Postmoderninsm came after modernism and became a rebellion against it.
The first thing I looked at was this photograph of Christo and Jeanne-Claude’s oil barrels, which they called the ‘Iron Curtain’. They stacked four metres high of metal oil barrels in a narrow street in Paris, blocking the road and creating a traffic jam as a protest against the build of the Berlin wall from 1961.
The barrels in the photograph aren’t organised, and the artists didn’t change the colours or peel off/paint over any brand names; they stacked the barrels up purely so no one could get through, and caused the street to become a dead end.
In 1995, Nam June Paik created a piece of installation art called the ‘Electronic Superhighway’ showing the whole of the USA on many television screens with 51 channels (one for each state) and surrounded in neon lighting. Paik argued that media would become more commonly used in
America and should awareness about social issues such as racism and pollution, and so he made this “superhighway” of television screens, audio cassettes and fibre optics.
I like this piece because it’s extremely thought out and detailed – down to the positioning of the screens, and I like that the neon lights show all the states of America.

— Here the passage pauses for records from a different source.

(** A table whose logical size was moved by the hook: four 8-byte records
    are adopted, the last two of non-zero bytes, index 3 is skipped and
    [setNumPoints(2)] lowers the logical size to 2. *)
Definition hooked_buffer : list byte := replicate 16 x00 ++ replicate 16 x01.
Definition hooked_table : VectorPointTable.t :=
  match VectorPointTable.adopt 8 hooked_buffer with
  | Ok tbl =>
      VectorPointTable.run
        [VectorPointTable.SetSkip 3; VectorPointTable.SetNumPoints 2] tbl
  | Throw _ => VectorPointTable.make 8 0
  end.

(** An iterator whose handle is bound to its own index, as every
    iterator made by the constructor or moved by [operator++] is. *)
Definition handle_follows (it : VectorPointTable.Iterator.t) : Prop :=
  VectorPointTable.Iterator.m_pointRef it
  = VectorPointTable.MkPointRef (VectorPointTable.Iterator.m_index it).

(** ** Notions used by the further properties *)

(** The address of the slot issued by the call numbered [j + 1] on an
    arena of [pointsPerBlock] records of [pointSize] bytes per block. *)
Definition slot_address (pointSize pointsPerBlock : N) (j : nat) : ptr :=
  Some (Addr (N.to_nat (N.of_nat j / pointsPerBlock))
             ((N.of_nat j mod pointsPerBlock) * pointSize)).

(** [n] successive calls of [addPoint()]: the indices returned, in call
    order, and the table afterwards. *)
Fixpoint addPoint_calls (n : nat) (tbl : BlockPointTable.t)
  : list N * BlockPointTable.t :=
  match n with
  | O => ([], tbl)
  | S n' =>
      let '(rs, tbl') := addPoint_calls n' tbl in
      let '(r, tbl'') := BlockPointTable.addPoint tbl' in
      (rs ++ [r], tbl'')
  end.

(** The indices [0, 1, ..., n - 1]. *)
Definition index_range (n : N) : list N := N.of_nat <$> seq 0 (N.to_nat n).

(** [skip(x)] returns [false]. *)
Definition unskipped (tbl : VectorPointTable.t) (x : N) : bool :=
  match VectorPointTable.skip x tbl with
  | Ok false => true
  | _ => false
  end.

(** The exception of a checked vector access. *)
Definition range_check : exn := out_of_range "vector::_M_range_check".

(** * Properties *)

(** ** Vectors *)

Lemma vec_size_resize {A} (n : N) (x : A) (v : list A) :
  vec_size (vec_resize n x v) = n.
Proof. unfold vec_size, vec_resize. rewrite length_resize. lia. Qed.

Lemma vec_size_fill {A} (n : N) (x : A) : vec_size (vec_fill n x) = n.
Proof. unfold vec_size, vec_fill. rewrite length_replicate. lia. Qed.

Lemma vec_at_Ok {A} (v : list A) (n : N) (x : A) :
  vec_at v n = Ok x ↔ v !! N.to_nat n = Some x.
Proof. unfold vec_at. destruct (v !! N.to_nat n); naive_solver. Qed.

Lemma vec_at_in_range {A} (v : list A) (n : N) :
  n < vec_size v → ∃ x, vec_at v n = Ok x.
Proof.
  unfold vec_size, vec_at. intros Hn.
  destruct (lookup_lt_is_Some_2 v (N.to_nat n)) as [x ->]; [lia | eauto].
Qed.

Lemma wrap64_small (n : N) : n < 2 ^ 64 → wrap64 n = n.
Proof. apply N.mod_small. Qed.

(** ** MemBlock: the bump cursor *)

Section arena.
Variables pointSize pointsPerBlock : N.
Hypothesis pointSize_pos : 1 ≤ pointSize.
Hypothesis pointsPerBlock_pos : 1 ≤ pointsPerBlock.
Hypothesis block_fits : pointsPerBlock * pointSize < 2 ^ 64.

Local Abbreviation cursor_inv := (cursor_inv pointSize pointsPerBlock).

Local Ltac side :=
  try done; try (rewrite ?length_app; simpl; lia);
  try (repeat f_equal; lia).

Lemma before_cursor_fresh b o p : before_cursor b o p → p ≠ Some (Addr b o).
Proof. intros (a & -> & H) [= ->]. simpl in H. lia. Qed.

Lemma before_cursor_advance b o o' p :
  o ≤ o' → before_cursor b o p → before_cursor b o' p.
Proof. intros Ho (a & -> & H). exists a. split; [done | lia]. Qed.

Lemma before_cursor_next_block b o o' p :
  before_cursor b o p → before_cursor (S b) o' p.
Proof. intros (a & -> & H). exists a. split; [done | lia]. Qed.

Lemma make_inv : cursor_inv 0 (MemBlock.make pointSize pointsPerBlock).
Proof.
  unfold cursor_inv, MemBlock.make; simpl.
  rewrite wrap64_small by done.
  repeat split; [constructor | by left].
Qed.

Lemma not_fresh_in (p : ptr) (l : list ptr) b o :
  Forall (before_cursor b o) l → p = Some (Addr b o) → p ∉ l.
Proof.
  intros Hall -> Hin. rewrite Forall_forall in Hall.
  by apply (before_cursor_fresh b o _ (Hall _ Hin)).
Qed.

(** One call of [next()] from a state satisfying the invariant. *)
Lemma next_inv (n : nat) (mb : MemBlock.t) :
  cursor_inv n mb →
  cursor_inv (S n) ((MemBlock.next mb).2) ∧
  ((MemBlock.next mb).1 ∉ MemBlock.m_refs mb) ∧
  MemBlock.m_refs ((MemBlock.next mb).2)
    = MemBlock.m_refs mb ++ [(MemBlock.next mb).1] ∧
  MemBlock.num_blocks ((MemBlock.next mb).2)
    = (MemBlock.num_blocks mb
       + (if (N.of_nat n mod pointsPerBlock =? 0)%N then 1 else 0))%nat.
Proof.
  intros (Hps & Hbytes & Hlen & Hnd & Hcur).
  destruct Hcur as [(-> & Hpos & Hend & Hblocks)
                   | (b & c & Hc & Hn & Hblocks & Hpos & Hend & Hbelow)].
  - (* first call: no block yet *)
    destruct (MemBlock.m_refs mb) as [|? ?] eqn:Hrefs; [|done].
    unfold MemBlock.next, MemBlock.num_blocks.
    rewrite Hpos, Hend. rewrite decide_True by done.
    unfold MemBlock.new_block; simpl. rewrite Hblocks, Hrefs, Hps, Hbytes.
    simpl.
    split_and!; try done; [| apply not_elem_of_nil].
    unfold cursor_inv; simpl. split_and!; try done.
    { apply NoDup_singleton. }
    right. exists 0%nat, 1. rewrite !N.mul_1_l.
    split_and!; side.
    apply Forall_singleton. eexists. split; [done|]. right. simpl. lia.
  - destruct (decide (c = pointsPerBlock)) as [-> | Hne].
    + (* the block is exactly full: a new one is started *)
      unfold MemBlock.next, MemBlock.num_blocks.
      rewrite Hpos, Hend. rewrite decide_True by done.
      unfold MemBlock.new_block; simpl. rewrite Hblocks, Hps, Hbytes.
      rewrite length_app. simpl.
      assert (N.of_nat n mod pointsPerBlock = 0) as ->.
      { rewrite Hn.
        replace (N.of_nat b * pointsPerBlock + pointsPerBlock)
          with ((N.of_nat b + 1) * pointsPerBlock) by lia.
        apply N.Div0.mod_mul. }
      simpl. split_and!; side.
      * unfold cursor_inv; simpl. split_and!; try done.
        { rewrite length_app; simpl; lia. }
        { apply NoDup_app. split_and!; [done | | apply NoDup_singleton].
          intros p Hp ->%list_elem_of_singleton.
          rewrite Forall_forall in Hbelow.
          destruct (Hbelow _ Hp) as (a & [= <-] & H). simpl in H. lia. }
        right. exists (S b), 1. rewrite !N.mul_1_l, N.add_0_l.
        split_and!; side.
        apply Forall_app. split.
        { eapply Forall_impl; [exact Hbelow|].
          intros p. apply before_cursor_next_block. }
        apply Forall_singleton. eexists. split; [done|]. right. simpl. lia.
      * intros Hin. rewrite Forall_forall in Hbelow.
        destruct (Hbelow _ Hin) as (a & [= <-] & H). simpl in H. lia.
    + (* room left in the current block *)
      assert (c * pointSize ≠ pointsPerBlock * pointSize) as Hoff by nia.
      unfold MemBlock.next, MemBlock.num_blocks.
      rewrite Hpos, Hend. rewrite decide_False by congruence.
      simpl. rewrite Hpos, Hend, Hps.
      assert (N.of_nat n mod pointsPerBlock = c) as ->.
      { rewrite Hn, N.add_comm, N.Div0.mod_add. apply N.mod_small. lia. }
      assert ((c =? 0) = false) as -> by (apply N.eqb_neq; lia).
      split_and!; side.
      * unfold cursor_inv; simpl. split_and!; try done.
        { rewrite length_app; simpl; lia. }
        { apply NoDup_app. split_and!; [done | | apply NoDup_singleton].
          intros p Hp ->%list_elem_of_singleton.
          exact (not_fresh_in _ _ _ _ Hbelow eq_refl Hp). }
        right. exists b, (c + 1).
        replace ((c + 1) * pointSize) with (c * pointSize + pointSize)
          by lia.
        split_and!; side.
        apply Forall_app. split.
        { eapply Forall_impl; [exact Hbelow|].
          intros p. apply before_cursor_advance. lia. }
        apply Forall_singleton. eexists. split; [done|]. right. simpl. lia.
      * exact (not_fresh_in _ _ _ _ Hbelow eq_refl).
Qed.

Lemma calls_S (n : nat) (mb : MemBlock.t) :
  MemBlock.calls (S n) mb
  = ((MemBlock.calls n mb).1 ++ [(MemBlock.next (MemBlock.after n mb)).1],
     (MemBlock.next (MemBlock.after n mb)).2).
Proof.
  unfold MemBlock.after. simpl.
  destruct (MemBlock.calls n mb) as [rs mb']; simpl.
  by destruct (MemBlock.next mb').
Qed.

Lemma after_S (n : nat) (mb : MemBlock.t) :
  MemBlock.after (S n) mb = (MemBlock.next (MemBlock.after n mb)).2.
Proof. unfold MemBlock.after at 1. by rewrite calls_S. Qed.

Lemma calls_inv (n : nat) :
  let mb := MemBlock.make pointSize pointsPerBlock in
  cursor_inv n (MemBlock.after n mb) ∧
  MemBlock.m_refs (MemBlock.after n mb) = (MemBlock.calls n mb).1.
Proof.
  intros mb. induction n as [|n [IH1 IH2]].
  - split; [apply make_inv | done].
  - destruct (next_inv n _ IH1) as (Hinv & _ & Hrefs & _).
    rewrite after_S, calls_S. simpl.
    split; [done|]. simpl in Hrefs. rewrite <- IH2. apply Hrefs.
Qed.
End arena.

(** C4. On a Block Arena with [pointSize ≥ 1] and block capacity
    [pointsPerBlock ≥ 1] (whose block byte size is the 64-bit product of
    the two), after any [n] calls of [next()]: [size()] is [n], [refs()]
    lists the addresses returned, these are pairwise distinct, and the
    call numbered [j + 1] allocates a block exactly when [j] is a multiple
    of [pointsPerBlock], that is on the calls 1, k+1, 2k+1, ... *)
Theorem MemBlock_next_sequence (pointSize pointsPerBlock : N) (n : nat) :
  1 ≤ pointSize →
  1 ≤ pointsPerBlock →
  pointsPerBlock * pointSize < 2 ^ 64 →
  let mb := MemBlock.make pointSize pointsPerBlock in
  MemBlock.size (MemBlock.after n mb) = N.of_nat n ∧
  MemBlock.refs (MemBlock.after n mb) = (MemBlock.calls n mb).1 ∧
  NoDup (MemBlock.calls n mb).1 ∧
  ∀ j : nat,
    MemBlock.num_blocks (MemBlock.after (S j) mb)
    = (MemBlock.num_blocks (MemBlock.after j mb)
       + (if (N.of_nat j mod pointsPerBlock =? 0)%N then 1 else 0))%nat.
Proof.
  intros Hps Hk Hfit mb.
  destruct (calls_inv pointSize pointsPerBlock Hps Hk Hfit n)
    as [(_ & _ & Hlen & Hnd & _) Hrefs].
  fold mb in Hlen, Hnd, Hrefs.
  split_and!.
  - unfold MemBlock.size, vec_size. by rewrite Hlen.
  - exact Hrefs.
  - by rewrite <- Hrefs.
  - intros j.
    destruct (calls_inv pointSize pointsPerBlock Hps Hk Hfit j) as [Hinv _].
    destruct (next_inv pointSize pointsPerBlock Hps Hk Hfit j _ Hinv)
      as (_ & _ & _ & Hblocks).
    unfold mb. rewrite after_S. exact Hblocks.
Qed.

In 1978, Jacek Tylicki put a sheet of watercolour paper down inbetween fallen trees of a forest in Sweden between September and October and waited for 28 days to see what would occur naturally on the paper.
This natural art is very unique because nature is very unpredictable and cannot be replicated . the colour of this whole piece is brown, and it’s also very textured. This may be from combining mud with leaves and sticks along with the wind blowing them onto the paper. I like this because I know that only nature has caused this, and the fact that none of it is manmade is amazing. I think the message behind this is that nature can be art as well as manmade art.
I think postmodernism overall is very different and unique, and is more focused on meaning in comparison to modernism.
Image One: The Iron Curtain, Christo & Jeanne-Claude, 1962 [online] available at: (http://christojeanneclaude.net/projects/wall-of-oil-barrels—the-iron-curtain) [accessed 6 December 2017]
Image Two: Electronic Superhighway, Nam June Paik, 1995 [online] available at: (https://www.khanacademy.org/humanities/ap-art-history/global-contemporary/a/paik-electronic-superhighway) [accessed 6 December 2017]
Image Three: Number 185, Jacek Tylicki, 1978 [online] available at: (http://www.tylicki.com/natural-art/#Tylicki_Natural_Art_185.jpg) [accessed 6 December 2017]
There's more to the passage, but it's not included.